Para além do que atrás fica dito a sua pergunta sugere-me mais um comentário. O MFA fez o 25 de Abril para derrubar o fascismo; em 25 de Abril o MFA era constituído, por razões de segurança, por um núcleo restrito de oficiais; agora o núcleo inicial está substancialmente alargado daí também que seja maior a força dos oficiais antifascistas nas Forças Armadas Portuguesas. Sabe-se que o Povo Português não quer o fascismo. O MFA respeitará e defenderá a vontade do Povo Português contra todas as tentativas reaccionárias, venham elas de onde vierem e assumam as formas que assumirem.

PerguntaComo conciliar tantos antagonismos (diferentes orientações militares, diferentes orientações partidárias, diferentes orientações populares e diferentes orientações empresariais) para estabelecer formas de harmonia adequadas à eficiência do processo político português?

Resposta — Só o desconhecimento do que é a democracia justifica uma pergunta deste teor; na verdade em democracia as pessoas ou os vários grupos de pessoas são livres de ter as suas próprias opiniões; de estabelecerem as suas opções. Além disso o desenvolvimento social e histórico é um processo profundamente antagónico mas isso não quer dizer que não haja harmonia de pontos de vista ou de orientações; mais, em minha opinião só há harmonia de pontos de vista ou orientações quando na base desta harmonia houver inicialmente discussão das diferentes hipóteses de harmonização. Portugal é neste momento uma prova real do que afirmo; o MFA ao derrubar o fascismo em 25 de Abril desencadeou um processo revolucionário ainda em desenvolvimento, que apesar de contar no seu interior os antagonismos que refere e que aliás são próprios de todas as sociedades em estádio de evolução comparáveis ao nosso, tem sido profundamente harmónico e de razoável eficiência.
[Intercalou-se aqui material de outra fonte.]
(** The match that checks one parameter and numbers its kind. *)
Definition parameter_kind (parameter : EffectParameter) : checked Z :=
  match parameter with
  | EffectParameter_Colour minimum_colours maximum_colours =>
      _ ← cap_ensure (minimum_colours <=? maximum_colours)%Z
            (Lit "hardware effect has an inverted colour-count range");
      Ok 0%Z
  | EffectParameter_Speed range =>
      _ ← cap_ensure (negb (range_step range =? 0)%Z && (range_min range <=? range_max range)%Z)
            (Lit "effect speed range is invalid");
      Ok 1%Z
  | EffectParameter_Direction values =>
      _ ← cap_ensure (negb (bool_decide (values = []))) (Lit "effect direction list is empty");
      _ ← cap_ensure
            (bool_decide (size (list_to_set values : gset EffectDirection) = length values))
            (Lit "effect direction values are not unique");
      Ok 2%Z
  | EffectParameter_Duration milliseconds =>
      _ ← cap_ensure (negb (range_step milliseconds =? 0)%Z &&
                      (range_min milliseconds <=? range_max milliseconds)%Z)
            (Lit "effect duration range is invalid");
      Ok 3%Z
  | EffectParameter_Brightness bits =>
      _ ← validate_bits "effect brightness" bits;
      Ok 4%Z
  | EffectParameter_Choice options =>
      _ ← cap_ensure (negb (bool_decide (options = []))) (Lit "effect choice list is empty");
      _ ← try_fold validate_choice ∅ options;
      Ok 5%Z
  end.
Record Resource := {
  res_device_id : DeviceId;
  res_provider_instance : option string;
  res_host_attached : bool;
  res_collections : gset CollectionId
}.

Definition PrincipalId_new (authority subject : string) : validated PrincipalId :=
  _ ← validate_nonempty "principal authority" authority;
  _ ← validate_nonempty "principal subject" subject;
  Ok (PrincipalId_mk authority subject).

Record Principal := Principal_mk { pr_id : PrincipalId; pr_groups : gset string }.

Definition Principal_from_id (id : PrincipalId) (groups : list string) : validated Principal :=
  let groups : gset string := list_to_set groups in
  if (MAX_VERIFIED_GROUPS <? Z.of_nat (size groups))%Z
  then Err (ValidationError_new
              (Fmt "principal has {} verified groups; maximum is {MAX_VERIFIED_GROUPS}"
                 [ANum (Z.of_nat (size groups))]))
  else
    _ ← validate_strings "principal group" groups;
    Ok (Principal_mk id groups).

Definition Principal_new (authority subject : string) (groups : list string) :
    validated Principal :=
  id ← PrincipalId_new authority subject;
  Principal_from_id id groups.

Definition Principal_authority (p : Principal) : string := PrincipalId_authority (pr_id p).
Definition Principal_subject (p : Principal) : string := PrincipalId_subject (pr_id p).

Inductive Actor :=
| Actor_Unix (uid gid : Z) (pid : option Z)
| Actor_Windows (sid : string) (pid : option Z).

(** [u32::to_string] is [pretty] on the naturals. *)
Definition Actor_principal_id (a : Actor) : validated PrincipalId :=
  match a with
  | Actor_Unix uid _ _ => PrincipalId_new "unix" (pretty (Z.to_N uid))
  | Actor_Windows sid _ => PrincipalId_new "windows" sid
  end.

Inductive AuthenticationSource :=
| Source_Peer
| Source_Bearer
| Source_Attestation (name : string)
| Source_External (provider : string).

Record AuthenticationLease := { lease_expires_at : option Z }.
Um observador atento e objectivo se apreciar estes seis meses de democracia em Portugal chegará facilmente a esta conclusão. Mas um observador atento e objectivo tem necessariamente que se lembrar, ao fazer este balanço, que no dia 24 de Abril havia em Portugal a ditadura mais velha da Europa, uma política feroz, uma guerra colonial com 13 anos de idade, um país com a taxa de inflação mais elevada da Europa, um país desprezado e isolado do resto do mundo. E deve ainda lembrar as consequências sociais, económicas, psicológicas e morais deste panorama. E lembrar mais uma coisa — «que Roma e Pavia não se fizeram num dia».
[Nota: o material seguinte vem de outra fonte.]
(* ===== verification/PolicyRuntime.v ===== *)
(** * Policy runtime: [luminate-core/src/policy/runtime.rs] and [audit.rs]

    Stores of a revisioned document behind one interface, the runtime policy that
    caches the active document and serialises its replacements with an atomic flag,
    and the audit sinks.  An asynchronous replacement suspends at the store call:
    the interleavings of several clients are a step relation whose steps are the
    points at which another client can run.  A poisoned lock panics in the code and
    is not represented. *)

From S2P Require Import Prelude Model Policy.

(** ** Errors and requests *)

Inductive PolicyError :=
| RevisionConflict (expected actual : Z)
| Unavailable (message : string).
#[export] Instance PolicyError_eq : EqDecision PolicyError.
Proof. solve_decision. Defined.

Record AuthorizationRequest := {
  rq_principal : Principal;
  rq_operation : Operation;
  rq_resources : list Resource
}.

Definition revision_of (d : PolicyDocument) : Z := pd_revision (pd_source d).

Definition StaticAccessPolicy_authorize (document : PolicyDocument) (r : AuthorizationRequest) :
    result PolicyError AuthorizationDecision :=
  Ok (evaluate document (rq_principal r) (rq_operation r) (rq_resources r)).

(** ** Stores *)

(** The [PolicyStore] trait: the implementing value is the state. *)
Class PolicyStore (S : Type) := {
  store_load : S → result PolicyError PolicyDocument;
  store_replace : S → Z → PolicyDocument → S * result PolicyError PolicyDocument
}.

(** What the trait's documentation promises of every store: [replace] is a
    compare-and-swap on the revision, and a failure changes nothing. *)
Class PolicyStoreLaws (S : Type) `{PolicyStore S} := {
  store_replace_Ok s expected replacement s' d :
    store_replace s expected replacement = (s', Ok d) →
    d = replacement ∧ store_load s' = Ok replacement ∧
    ∃ current, store_load s = Ok current ∧ revision_of current = expected;
  store_replace_Err s expected replacement s' e :
    store_replace s expected replacement = (s', Err e) → store_load s' = store_load s
}.

Record StaticPolicyStore := { sps_document : PolicyDocument }.

#[export] Instance StaticPolicyStore_store : PolicyStore StaticPolicyStore := {|
  store_load s := Ok (sps_document s);
  store_replace s _ _ := (s, Err (Unavailable "static policy store is read-only"))
|}.

Record InMemoryPolicyStore := { ims_document : PolicyDocument }.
PerguntaGostaríamos que definisse a estrutura ideológica do MFA, de um lado, e das Forças Armadas em geral, de outro. Gomo vê a relação entre essas orientações ideológicas e as do povo português, expressadas pelos órgãos de representação partidária (os partidos) e de representação classista (os sindicatos e associações)?

Resposta — O avanço do processo de democratização de Portugal faz concomitantemente avançar o processo de democratização das suas Forças Armadas, daí que tenha cada vez menos sentido a dicotomia Movimento das Forças Armadas — Forças Armadas.

O Movimento das Forças Armadas pode-se dizer que desempenhou o papel de detonador ao derrubar o fascismo em 25 de Abril. Cumpriu nesse dia o seu papel histórico primordial. Agora mantém-se como garante e fiscalizador do processo de democratização do País que tem de ser cumprido como vem estatuído no Programa que apresentou à Nação. Trata-se de um movimento de unidade antifascista. Os oficiais que integram o movimento estabeleceram a sua unidade de acção sobre os seguintes pontos fundamentais: necessidade do derrubamento do fascismo, e do fim das guerras de África, da restauração dos direitos fundamentais da pessoa humana, do desenvolvimento do País e da melhoria das condições de vida das classes mais desfavorecidas. São pois oficiais no seu conjunto democratas, antifascistas e profundamente amantes do seu povo e da sua Pátria. Dado que somos oficiais identificados com o nosso povo é bem natural que soframos a sua influência, daí que o nosso Programa e as nossas acções tenham tido o aplauso e o apoio da generalidade do povo português.

É aliás na força da aliança entre Forças Armadas e anseios do povo português que reside a maior originalidade e maior garantia do êxito do processo de democratização português. As Forças Armadas Portuguesas, são, não há dúvida, a emanação organizada do povo português em armas.